The U.S.-brokered agreements have ushered in public rapprochements between Israel and several Arab states, with the UAE and Bahrain the first to sign the accords with Israel in September 2020, at the White House.
This week marks 2 years since the signing of the Abraham Accords. The resumption of diplomatic relations between Morocco and Israel paved the way for cooperation in science, education, health, and travel requirements for tourism business. @morocco_usa @IsraelinUSA
— U.S. State Dept – Near Eastern Affairs (@StateDept_NEA) September 14, 2022
Israel and Sudan announced in the following month that they would normalise relations, and Morocco established diplomatic ties with Israel in December last year.
Bin Zayed, who is travelling with a high-level delegation, will stay for several days, the UAE’s WAM added.
Abraham Accords, still a stab in the back
Watched by then US president Donald Trump, the UAE and Gulf neighbour Bahrain formally recognised Israel on September 15, 2020 in Washington, prompting Palestinian accusations of a “stab in the back”.
The surprise step, under the US-brokered Abraham Accords, broke with decades of Arab consensus that ruled out formal ties while the Palestinian conflict was unresolved.
However, it marked a thaw in the region, with Morocco and Sudan soon following suit and regional power Saudi Arabia, the world’s top oil producer, allowing some overflights from the Jewish state.
The economic benefits have come quickly for the UAE and Israel, who signed a series of deals ranging from tourism to aviation and financial services.
Economic prosperity for UAE
Israeli Foreign Minister Yair Lapid made a landmark visit to the UAE in July, opening an embassy in Abu Dhabi and a consulate in Dubai, while the UAE established an embassy in Tel Aviv.
“After a year of the Abraham Accords, we have a story to say,” UAE Minister of Economy Abdulla bin Touq Al Marri told a panel discussion by the Atlantic Council, a US think-tank, on Monday.
“We exchanged ambassadors, we have signed over 60 MOUs (memorandums of understanding).

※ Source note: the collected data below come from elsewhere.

Lemma safe_get_ctx p x : h_ctxs s !! p = Some x →
  safe (get_ctx p) (λ y, c_devices y = c_devices x ∧ c_devices_init y = c_devices_init x ∧
    ∀ e, c_error_ctx y = Some e → err_ok s e).
Proof.
  intros Hp w Hw. pose proof (safe_deref h_ctxs skel_ctx p x (λ _, eq_refl) Hp w Hw) as Hd.
  unfold get_ctx, deref, gets, mbind, prog_bind, must in *. destruct (h_ctxs (hp w) !! p) as [y|] eqn:Hy; [|done].
  destruct Hd as [_ <-]. split; [done|]. split_and!; [done..|]. intros e He. by eapply (proj2 Hw).
Qed.
Lemma safe_get_device p x : h_devices s !! p = Some x →
  safe (get_device p) (λ y, d_ctx y = d_ctx x ∧ d_device_path y = d_device_path x ∧
    d_buf_len y = d_buf_len x ∧ d_bus_type_str y = d_bus_type_str x ∧ d_group y = d_group x ∧
    d_group_init y = d_group_init x ∧ d_groups y = d_groups x ∧ d_wqs y = d_wqs x ∧
    d_engines y = d_engines x).
Proof. intros Hp. eapply safe_mono, (safe_deref _ skel_device); [|done..]. by intros y <-. Qed.
Lemma safe_get_group p x : h_groups s !! p = Some x →
  safe (get_group p) (λ y, g_device y = g_device x ∧ g_group_path y = g_group_path x ∧
    g_buf_len y = g_buf_len x ∧ g_wqs_init y = g_wqs_init x ∧ g_engines_init y = g_engines_init x).
Proof. intros Hp. eapply safe_mono, (safe_deref _ skel_group); [|done..]. by intros y <-. Qed.
Lemma safe_get_wq p x : h_wqs s !! p = Some x →
  safe (get_wq p) (λ y, w_device y = w_device x ∧ w_wq_path y = w_wq_path x ∧ w_buf_len y = w_buf_len x).
Proof. intros Hp. eapply safe_mono, (safe_deref _ skel_wq); [|done..]. by intros y <-. Qed.
Lemma safe_get_engine p x : h_engines s !! p = Some x →
  safe (get_engine p) (λ y, e_device y = e_device x ∧ e_engine_path y = e_engine_path x ∧
    e_buf_len y = e_buf_len x).
Proof. intros Hp. eapply safe_mono, (safe_deref _ skel_engine); [|done..]. by intros y <-. Qed.
(** ** One member *)

(** [wp], with undefined behaviour admitted when [flt]. *)
Definition runs {A} (flt : Prop) (m : M A) (Q : A → world F → Prop) (w : world F) : Prop :=
  match m w with Done a w' => Q a w' | Exited _ _ => False | Fault => flt end.
Lemma runs_wp {A} flt (m : M A) Q (w : world F) : wp m Q w → runs flt m Q w.
Proof. unfold wp, runs. by destruct (m w). Qed.
Lemma runs_bind {A B} flt (m : M A) (k : A → M B) Q (w : world F) :
  runs flt m (λ a, runs flt (k a) Q) w → runs flt (m ≫= k) Q w.
Proof. unfold runs, mbind, prog_bind. by destruct (m w). Qed.

(** The checks before a write leave everything as it was. *)
Definition checks (flt : Prop) (m : M bool) : Prop :=
  ∀ w : world F, wq_ok wq x d c name (hp w) → runs flt m (λ _ w', lib w' = lib w ∧ trace w' = trace w) w.

Lemma checks_threshold (flt : Prop) v : flt → checks flt (is_wq_threshold_writable wq v).
Proof.
  intros Hflt w _. assert (respects (on lib) (is_wq_threshold_writable (F := F) wq v)) as Hl.
  { unfold is_wq_threshold_writable, accfg_wq_get_mode. frame. }
  assert (respects (on trace) (is_wq_threshold_writable (F := F) wq v)) as Ht.
  { unfold is_wq_threshold_writable, accfg_wq_get_mode. frame. }
  unfold runs. destruct (is_wq_threshold_writable wq v w) as [b w'|e w'|] eqn:Hrun; [|exfalso|done].
  - split; [by apply Hl in Hrun|by apply Ht in Hrun].
  - unfold is_wq_threshold_writable, mbind, prog_bind in Hrun.
    destruct (accfg_wq_get_mode wq w) eqn:Hm; try done. by apply get_mode_ends in Hm.
Qed.
Lemma checks_range flt val (get : M Z) : (∀ w, wq_ok wq x d c name (hp w) → ∃ v, get w = Done v w) →
  checks flt (if (val <? 0) || (1 <? val) then mret false else v ← get; mret (negb (v <? 0))).
Proof.
  intros Hget w Hok. unfold runs. destruct (_ || _); [done|]. destruct (Hget w Hok) as [v Hv].
  unfold mbind, prog_bind. by rewrite Hv.
Qed.

Lemma get_field_run f (w : world F) : wq_ok wq x d c name (hp w) → ∃ v, accfg_wq_get_field f wq w = Done v w.
Proof.
  intros [Hw _]. eexists. unfold accfg_wq_get_field, get_wq, deref, gets, must, mbind, prog_bind. by rewrite Hw.
Qed.

Lemma wp_set_with {A} (set : positive → A → M Z) v (w : world F) Q :
  wp (set wq v) Q w → wp (set_with set wq v) Q w.
Proof.
  intros Hw. unfold set_with. apply wp_bind. eapply wp_mono, Hw. intros rc w' HQ.
  destruct (Z.eqb_spec rc 0) as [->|]; by apply wp_ret.
Qed.

(** A number: the read, the check, and the write. *)
Lemma runs_number flt (w : world F) (conv : J → Z * option Z) (to : Z → Z) (v : Z) (j : J)
    (e : set_table_entry (world F)) (set : positive → Z → M Z) (Q : Z → world F → Prop) :
  conv j = (v, None) → wq_ok wq x d c name (hp w) →
  (match te_is_writable e with Some g => checks flt (g wq (s32 (to v))) | None => True end) →
  (∀ w', te_is_writable e ≠ None → lib w' = lib w → trace w' = trace w → Q 0 w') →
  (∀ w', lib w' = lib w → trace w' = trace w → wp (set wq (to v)) Q w') →
  runs flt (val ← read_number conv j; bad ← not_a_number val;
            if bad : bool then neg_errno
            else no ← refused e wq (to val); if no : bool then mret 0 else set_with set wq (to val)) Q w.
Proof.
  intros Hj Hok Hg Hskip Hset. apply runs_bind, runs_wp. eapply wp_read_number; [done|]. apply runs_bind.
  unfold runs at 1, not_a_number, get_errno, gets, mbind at 1, prog_bind at 1. cbn [mret prog_ret errno default].
  change (0 =? EINVAL) with false. rewrite andb_false_r. cbn [mret prog_ret]. set (w1 := w <| errno := 0 |>).
  apply runs_bind. unfold refused. destruct (te_is_writable e) as [g|] eqn:He.
  - apply runs_bind. specialize (Hg w1 Hok). unfold runs in *. destruct (g wq _ w1) as [ok w2|e2 w2|]; [|done..].
    destruct Hg as [Hl Ht]. destruct ok; simpl.
    + change (runs flt (set_with set wq (to v)) Q w2). apply runs_wp, wp_set_with, Hset; [by rewrite Hl|by rewrite Ht].
    + apply Hskip; [done|by rewrite Hl|by rewrite Ht].
  - change (runs flt (set_with set wq (to v)) Q w1). by apply runs_wp, wp_set_with, Hset.
Qed.

Notation result key n w := (reloaded wq x d key n w).

Lemma reloaded_from key n (w w1 : world F) rc w' :
  lib w1 = lib w → trace w1 = trace w → reloaded wq x d key n w1 rc w' → reloaded wq x d key n w rc w'.
Proof.
  intros Hl Ht [Hw Hs]. unfold reloaded, tried in *. rewrite Ht in Hw. split; [done|].
  destruct Hs as [Hs|?]; [left|by right]. transitivity w1; [by apply same_lib|done].
Qed.
Lemma reloaded_skip key n (w w' : world F) : optional key = true → lib w' = lib w → trace w' = trace w →
  reloaded wq x d key n w 0 w'.
Proof.
  intros Hk Hl Ht. split; [|left; by apply same_lib]. apply tried_skip; [done|]. rewrite Hk. by intros [_ ?].
Qed.
Lemma wq_ok_lib' (w w' : world F) : lib w' = lib w → wq_ok wq x d c name (hp w) → wq_ok wq x d c name (hp w').
Proof. intros Hl. by rewrite (hp_lib _ _ Hl). Qed.
(* ===== verification/LoadSafe.v ===== *)
(** * accfg/config.c: loading a configuration is free of undefined behaviour

    On a tree that was enumerated, the parse of a document of the usual shape ends,
    whatever its keys and values say, whatever the files hold and whatever
    allocation or write fails, and keeps the skeleton of the tree: only attributes
    change.  The rules are those of Skeleton, with the static variables. *)

From S2P Require Import Prelude CString Prog Types SimKernel Sysfs Param Tree Demo Device Wq Filter ConfigAttr Json Commands JsonStore Listing Config.
From S2P Require Import SysfsFacts ParamFacts DeviceFacts WqFacts TreeFacts TreeInit Skeleton LoadFacts.
Local Open Scope Z_scope.

(** ** The shape of a document *)

Section shape.
Context {J : Type} `{JsonC J}.

(** The attribute whose guard reads the mode of the queue. *)
Definition key_b (thr : bool) (key : string) : bool := thr || negb (String.eqb key "threshold").

(** No member of an object is an object, no key is there twice, and every value has
    a text that fits an attribute; [thr] says whether thresholds may be set. *)
Fixpoint doc_b (thr : bool) (n : nat) (j : J) : bool :=
  match n with
  | O => false
  | S n =>
      match json_type_of j with
      | json_type_null => true
      | json_type_array =>
          match json_elements j with
          | Some l => forallb (λ o, match o with Some v => doc_b thr n v | None => true end) l
          | None => true
          end
      | json_type_object =>
          match json_members j with
          | Some l =>
              bool_decide (NoDup l.*1) &&
              forallb (λ m, key_b thr m.1 && match m.2 with
                | Some v => negb (bool_decide (json_type_of v = json_type_object)) && doc_b thr n v
                | None => true
                end) l
          | None => true
          end
      | _ => match json_object_get_string j with Some t => strlen t <? SYSFS_ATTR_SIZE | None => false end
      end
  end.
End shape.

(** ** The static variables point into the tree *)

Record sok (s : heap) (st : statics) : Prop := {
  so_dev : here_or_null s h_devices (st_dev st);
  so_parent : here_or_null s h_devices (st_parent st);
  so_wq : here_or_null s h_wqs (st_wq st);
  so_engine : here_or_null s h_engines (st_engine st);
  so_group : here_or_null s h_groups (st_group st);
  so_conf : length (conf_def_wq_params st) = 2%nat;
}.

Section csafe.
Context {F : Type} `{KernelLaws F} (flt : Prop) (s : heap).
Notation C := (prog (cstate F)).

Definition csafe {A} (m : C A) (φ : A → Prop) : Prop := ∀ c,
  fits s (hp (c_world c)) → sok s (c_statics c) →
  match m c with
  | Done a c' => fits s (hp (c_world c')) ∧ sok s (c_statics c') ∧ φ a
  | Exited _ _ => False
  | Fault => flt
  end.

Lemma csafe_ret {A} (a : A) (φ : A → Prop) : φ a → csafe (mret a) φ.
Proof. by intros Ha c Hc Hst. Qed.

Lemma csafe_bind {A B} (m : C A) (k : A → C B) φ ψ :
  csafe m φ → (∀ a, φ a → csafe (k a) ψ) → csafe (m ≫= k) ψ.
Proof.
  intros Hm Hk c Hc Hst. specialize (Hm c Hc Hst). unfold mbind, prog_bind.
  destruct (m c) as [a c'| |]; [|done..]. destruct Hm as (H1 & H2 & H3). by apply Hk.
Qed.

Lemma csafe_mono {A} (m : C A) (φ ψ : A → Prop) : (∀ a, φ a → ψ a) → csafe m φ → csafe m ψ.
Proof. intros Hφ Hm c Hc Hst. specialize (Hm c Hc Hst). destruct (m c); naive_solver. Qed.

Lemma csafe_lib {A} (m : prog (world F) A) φ : safe flt s m φ → csafe (in_lib m) φ.
Proof.
  intros Hm c Hc Hst. specialize (Hm (c_world c) Hc). unfold in_lib.
  destruct (m (c_world c)) as [a w'| |]; [|done..]. naive_solver.
Qed.

Lemma csafe_static {A} (f : statics → A) : csafe (static f) (λ a, ∃ st, sok s st ∧ a = f st).
Proof. intros c Hc Hst. split_and!; [done..|]. eauto. Qed.

Lemma csafe_set_static g : (∀ st, sok s st → sok s (g st)) → csafe (set_static g) (λ _, True).
Proof. intros Hg c Hc Hst. split_and!; [done| |done]. by apply Hg. Qed.

Lemma csafe_get_conf i : (i < 2)%nat → csafe (get_conf i) (λ _, True).
Proof.
  intros Hi c Hc Hst. unfold get_conf, static, gets, mbind, prog_bind, must.
  destruct (lookup_lt_is_Some_2 (conf_def_wq_params (c_statics c)) i) as [x Hx]; [|by rewrite Hx].
  by rewrite (so_conf _ _ Hst).
Qed.
End csafe.
Lemma keeps_cmd_list ok argv ctx : keeps (cmd_list (F := F) (S := S) ok argv ctx).
Proof. keep_all. Qed.
Lemma keeps_cmd_save ok file argv ctx : keeps (cmd_save (F := F) (S := S) ok file argv ctx).
Proof. keep_all. Qed.
Lemma keep_silent_walk flags ctx param : respects (Keep (F := F)) (silent_walk S flags ctx param).
Proof.
  intros w a w' Hrun. unfold silent_walk in Hrun.
  pose proof (keeps_walk config_callbacks flags ctx param config_callbacks_keep) as Hk.
  destruct (walk_listing _ _ _ _ _) as [rc l| |] eqn:Hw; [|done..]. injection Hrun as <- <-. by apply Hk in Hw.
Qed.
End listings.
#[export] Hint Resolve keep_silent_walk : frame.
#[export] Hint Resolve keeps_options_only : keep.
Lemma ends_looks {A} (m : M A) : looks m → (∀ s, steady ctx s → safe False s m (λ _, True)) → ends ctx m.
Proof.
  intros Hlook Hsafe w [Hnew|(s & Hs & Hfit)].
  - destruct Hlook as [[a Ha]|Hlook]; [rewrite Ha; by left|].
    destruct (devices_init_steady ctx w Hnew) as (w1 & Hrun & Hs & Hfit).
    rewrite (Hlook w w1 Hrun (devices_init_again w w1 Hnew Hrun)).
    specialize (Hsafe _ Hs w1 Hfit). destruct (m w1) as [a w'| |]; [|done..]. destruct Hsafe as [Hfit' _]. right. eauto.
  - specialize (Hsafe _ Hs w Hfit). destruct (m w) as [a w'| |]; [|done..]. destruct Hsafe as [Hfit' _]. right. eauto.
Qed.

(** A name of a device is read, and then the devices are looked for. *)
Lemma parse_device_name_looks name : strlen name < MAX_DEV_LEN →
  (∃ e, ∀ w : world F, parse_device_name ctx name w = Done (inl e) w) ∨
  (∀ w w1 : world F, devices_init ctx w = Done () w1 → devices_init ctx w1 = Done () w1 →
    parse_device_name ctx name w = parse_device_name ctx name w1).
Proof.
  intros Hn. destruct (scan_type_id_run (F := F) name Hn) as [r Hr]. unfold parse_device_name.
  assert (∀ {B} (k : _ → M B) w, (scan_device_type_id name ≫= k) w = k r w) as Hstep
    by by intros; apply bind_run.
  destruct r as [e|[type id]]; [left; eexists; intros w; by rewrite Hstep|].
  destruct (accfg_device_type_validate type =? 0) eqn:Hv.
  - left. eexists. intros w. rewrite Hstep. by rewrite Hv.
  - right. intros w w1 H1 H2. rewrite !Hstep, Hv. unfold accfg_device_foreach, accfg_device_get_first.
    unfold mbind, prog_bind. by rewrite H1, H2.
Qed.

Lemma looks_named {A} name (k : Z + positive → M A) : strlen name < MAX_DEV_LEN →
  (∀ e, ∃ a, ∀ w, k (inl e) w = Done a w) → looks (parse_device_name ctx name ≫= k).
Proof.
  intros Hn Hk. destruct (parse_device_name_looks name Hn) as [[e He]|Hsame].
  - left. destruct (Hk e) as [a Ha]. exists a. intros w. by rewrite (bind_run _ _ _ _ _ (He w)).
  - right. intros w w1 H1 H2. unfold mbind, prog_bind. by rewrite (Hsame w w1 H1 H2).
Qed.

We have 600-700 million of bilateral trade happening, we have funds of billions of dollars that has been announced.
“We’re looking to create over a trillion dollars of economic activity over the next decade.”
Further benefits will come if a major deal to ship Emirati oil to Europe via an Israeli pipeline clears objections from environmentalists, who fear damage to unique coral reefs in the Red Sea.